Many times she stood, in her red cloak, next to some beast she had taken. She attacked larger and larger prey, as if Karl might be enticed back— bucks, a bull elk, a mountain cat, a bear.

As the months passed, her heart shrank, and her belly grew.

And as summer became verdant, and Karl’s seed grew large within her, her heart grew black and cold. She had been cast aside in worse isolation than the loneliness she had thought to escape. As gravid as she became, it became impossible for her to change, to run as a wolf does. Hunting became difficult, and she grew gaunt.

When she gave birth, it was with blood and screams and the rending of flesh. However, she survived, as she could bear far more injury and insult than any human woman. Three children she had, all girls. And as she licked the blood off of Karl’s daughters, she decided that Karl would have to come help care for them. And that meant she had to take away any reasons he had for staying away.

#

She found Karl’s farm in the midst of a horrible storm at the end of harvest season. Ice fell like needles from a sky boiling and black as ink. The wind howled and bit with a force that felt as if it could tear flesh from bone.

Her howls were louder than the storm, louder than the thunder. Karl heard her cries as he huddled with his family around the fire in their cottage. At first he didn’t want to admit to himself that he knew what made those terrible, terrifying sounds.

But he knew.

Even though he had never seen his dreamlike winter lover in other than her human guise, he knew. Just as he knew that his trysts were no dream, and the wood where they had happened no fairyland.

He had bought more than meat, and at a much dearer price.

Karl took an axe and told his wife to protect their young son, to bar the door and shutters, and let no one in before morning— not even him. Then he left the cottage to face the beast that cried for him in the storm.

She stood in front of the cottage, waiting for him. She was naked, but no longer human. Lips that had bore his kisses were curled in the lupine snarl of a feral she-wolf. The hands that had caressed him were now dark-furred and long-fingered, ending in hooked claws. The legs that had straddled his body were now the crooked legs of a wolf.

He didn’t want to know her. He wanted this apparition to be something new and strange to him. But he looked into her eyes, and he knew who he faced, and what.

“You left me,” her voice, always rough from lack of use, came out of her lupine throat as little more than a growl.

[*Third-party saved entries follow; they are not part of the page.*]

Lemma insertAdds_lookup_In l m k w :
  insertAdds l m !! k = Some w -> In w l \/ m !! k = Some w.
Proof.
  revert m. induction l as [ | a l IH]; intros m H; [now right |].
  rewrite insertAdds_cons in H. destruct (IH _ H) as [Hin | Hm].
  - left. now right.
  - rewrite lookup_insert in Hm. case_decide.
    + left. left. congruence.
    + now right.
Qed.

Lemma insertAdds_to_list_fresh l m :
  NoDup (map (fun a => Name (Info a)) l) ->
  Forall (fun a => m !! Name (Info a) = None) l ->
  Permutation (map_to_list (insertAdds l m))
              (map_to_list m ++ map (fun a => (Name (Info a), a)) l).
Proof.
  revert m. induction l as [ | a l IH]; intros m Hnd Hfresh.
  - cbn. now rewrite app_nil_r.
  - cbn [map] in Hnd. apply NoDup_cons in Hnd as [Ha Hnd].
    apply Forall_cons in Hfresh as [Hma Hfresh].
    rewrite insertAdds_cons, IH; [| exact Hnd |].
    + rewrite map_to_list_insert by exact Hma. cbn [map app].
      apply Permutation_middle.
    + rewrite Forall_forall in Hfresh |- *. intros b Hb.
      rewrite lookup_insert_ne; [now apply Hfresh |].
      intros Heq. apply Ha. rewrite Heq. now apply name_in_names.
Qed.

(** *** The loop over the functions, when none fails *)

Lemma runFuncs_cons_ok_fst ctx e fn rest fnAdds m :
  Apply fn ctx e = Ok fnAdds ->
  runFuncs Apply fmtV ctx e (fn :: rest) m
  = (EvApply fn (Name (Info e))
       :: fst (mergeAdds (Name (Info e)) fnAdds m)
       ++ fst (runFuncs Apply fmtV ctx e rest (insertAdds fnAdds m)),
     snd (runFuncs Apply fmtV ctx e rest (insertAdds fnAdds m))).
Proof.
  intros Hfn. cbn [runFuncs bind tell]. rewrite Hfn.
  destruct (mergeAdds_spec (Name (Info e)) fnAdds m) as (tr & Heq & _).
  rewrite Heq. cbn [bind fst].
  destruct (runFuncs Apply fmtV ctx e rest (insertAdds fnAdds m)).
  reflexivity.
Qed.
(** C10.  Storing a proposal twice under the same [proposalId] (deadlines
    within the range of [Date], the table keeping its unique ids, the store
    answering) leaves exactly one row for that id, and every column of it
    is the second call's: terms, summary, creator in lower case, deadline,
    transaction hash, zero tallies, not executed, and the second call's
    time stamp.  Rows of other ids are untouched, and [.single()] then
    returns that row. *)
Theorem upsert_twice_one_record
        (pid l1 p1 m1 : Z) (s1 u1 : string) (d1 : Z) (h1 : string)
        (l2 p2 m2 : Z) (s2 u2 : string) (d2 : Z) (h2 : string) (w : World) :
  unique_ids (dao_proposals w) ->
  (forall n, db_error env n = None) ->
  - 8640000000000 <= d1 <= 8640000000000 ->
  - 8640000000000 <= d2 <= 8640000000000 ->
  let first := storeProposalInSupabase env pid l1 p1 m1 s1 u1 d1 h1 w in
  let second := storeProposalInSupabase env pid l2 p2 m2 s2 u2 d2 h2 (final first) in
  let stamp := dateNow env (S (tick w)) in
  let latest :=
    {| proposal_id := pid;
       lot_size := l2;
       share_price := p2;
       max_per_investor := m2;
       proposal_summary := s2;
       creator_address := toLowerCase u2;
       row_deadline := d2 * 1000;
       transaction_hash := h2;
       yay_votes := Some 0;
       nay_votes := Some 0;
       row_executed := Some false;
       created_at := stamp;
       updated_at := stamp |} in
  result first = Ok true
  /\ result second = Ok true
  /\ rows_with pid (dao_proposals (final second)) = [latest]
  /\ select_proposal pid (dao_proposals (final second)) = inr (Some latest)
  /\ unique_ids (dao_proposals (final second))
  /\ (forall other, other <> pid ->
       rows_with other (dao_proposals (final second)) = rows_with other (dao_proposals w)).
Proof.
  intros Hu Hdb Hd1 Hd2 first second stamp latest. subst first second stamp latest.
  apply validDate_seconds in Hd1, Hd2.
  unfold result, final.
  rewrite (storeProposalInSupabase_run pid l1 p1 m1 s1 u1 d1 h1 w Hd1 (Hdb _)).
  cbn [fst snd].
  rewrite storeProposalInSupabase_run by (try exact Hd2; apply Hdb).
  cbn [fst snd dao_proposals set_dao_proposals set_tick tick].
  set (row1 := newProposalRow pid l1 p1 m1 s1 u1 d1 h1 _).
  change (mk_ProposalRow pid l2 p2 m2 s2 (toLowerCase u2) (d2 * 1000) h2 (Some 0) (Some 0)
            (Some false) (dateNow env (S (tick w))) (dateNow env (S (tick w))))
    with (newProposalRow pid l2 p2 m2 s2 u2 d2 h2 (dateNow env (S (tick w)))).
  set (row2 := newProposalRow pid l2 p2 m2 s2 u2 d2 h2 _).
  assert (Hu1 : unique_ids (upsert_proposal row1 (dao_proposals w)))
    by (apply upsert_unique; exact Hu).
  assert (Hrows : rows_with pid (upsert_proposal row2 (upsert_proposal row1 (dao_proposals w)))
                  = [row2]) by (apply (upsert_rows_with row2); exact Hu1).
  repeat split; auto.
  - unfold select_proposal. by rewrite Hrows.
  - apply upsert_unique; exact Hu1.
  - intros other Hne.
    rewrite (upsert_other row2) by exact Hne. apply (upsert_other row1). exact Hne.
Qed.





(** *** Proposal reader *)

Lemma eventMatches_args pid ev :
  eventMatches pid ev = true ->
  exists p a, parsed ev = Ok (Some p) /\ args p = Some a /\ eventProposalId a = pid.
Proof.
  unfold eventMatches. destruct (parsed ev) as [[p|]|]; try discriminate.
  destruct (args p) as [a|] eqn:Ha; try discriminate.
  intros H. apply Z.eqb_eq in H. exists p, a. auto.
Qed.

(** What the reconstruction is written to compute, were [contract.provider]
    defined (as it was on an ethers v5 contract object). *)
Lemma getProposalFromEvents_found (pid ts : Z) (events : list Log) (ev : Log) (w : World) :
  contract_has_provider env = true ->
  queryFilter env (tick w) = Ok events ->
  List.find (eventMatches pid) events = Some ev ->
  getBlock env (S (tick w)) (log_blockNumber ev) = Ok (Some (mk_Block ts)) ->
  ts <> 0 ->
  exists p,
    getProposalFromEvents env pid w =
      (Ok (Some p), set_tick (S (S (tick w))) w, [QueryFilter; GetBlock (log_blockNumber ev)])
    /\ proposalId p = pid
    /\ yayVotes p = 0 /\ nayVotes p = 0 /\ executed p = false
    /\ deadline p = ts + 7 * 24 * 3600.
Proof.
  intros Hprov Hq Hfind Hblock Hts.
  destruct (find_some _ _ Hfind) as [_ Hm].
  destruct (eventMatches_args pid ev Hm) as (p & a & Hp & Ha & Hid).
  unfold getProposalFromEvents. rewrite Hprov. unfold_m. mcbn.
  rewrite Hq. mcbn. rewrite Hfind. mcbn. rewrite Hp. mcbn. rewrite Ha. mcbn.
  rewrite Hblock. mcbn.
  apply Z.eqb_neq in Hts. rewrite Hts.
  eexists. split; [reflexivity|]. mcbn. repeat split.
Qed.

(** Without [contract.provider] the reconstruction stops at its first
    guard, before any log query. *)
Lemma getProposalFromEvents_without_provider (pid : Z) (w : World) :
  contract_has_provider env = false ->
  getProposalFromEvents env pid w = (Ok None, w, []).
Proof. intros Hprov. unfold getProposalFromEvents. rewrite Hprov. reflexivity. Qed.

(** The same for [getProposal] when the struct read throws: one read, then
    null. *)
Lemma getProposal_without_provider (pid : Z) (w : World) :
  contract_has_provider env = false ->
  (exists e, idToProposal env (tick w) pid = Throw e) ->
  getProposal env pid w
  = (Ok None, set_tick (S (tick w)) (ensure_provider w), [ReadIdToProposal pid]).
Proof.
  intros Hprov (e & Hthrow).
  unfold getProposal, getReadOnlyContract. unfold_m. mcbn.
  rewrite tick_ensure_provider, Hthrow. mcbn.
  rewrite getProposalFromEvents_without_provider by exact Hprov. reflexivity.
Qed.

(** C5.  The reconstruction from the event log is never reached.  The
    contract object of ethers v6 has no [provider] property, so when the
    struct read throws, [getProposal] returns null after that one read,
    without querying the log: whatever [proposalCreated] events the log
    holds for the id, no proposal is rebuilt from them. *)
Theorem getProposal_events_unreachable (pid : Z) (w : World) :
  contract_has_provider env = false ->
  (forall n, exists e, idToProposal env n pid = Throw e) ->
  result (getProposal env pid w) = Ok None
  /\ effects (getProposal env pid w) = [ReadIdToProposal pid]
  /\ result (getProposalFromEvents env pid w) = Ok None
  /\ effects (getProposalFromEvents env pid w) = [].
Proof.
  intros Hprov Hthrow.
  rewrite getProposal_without_provider by (try exact Hprov; apply Hthrow).
  rewrite getProposalFromEvents_without_provider by exact Hprov.
  repeat split.
Qed.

“I had to tend the harvest.” The words were empty in Karl’s mouth. She had come to him, true. She had been the one to place her lips on his— but he had never pulled away. He had never said that he had a family, a wife, a son. He had pretended, because the situation was unreal, that it wasn’t real. That because she wasn’t human, it didn’t matter.

And the horror he felt was more for what he had done than for the monster standing in front of him. She panted, steam rising from her muzzle as lightning carved highlights from black ice-matted fur.

“You left me alone, with child.” She growled and took a step toward him. His axe dangled impotently from his hands and he shook his head, trying to deny the truth of the allegation.

“I didn’t know,” he said finally, as knives made of falling ice scoured the tears from his cheeks.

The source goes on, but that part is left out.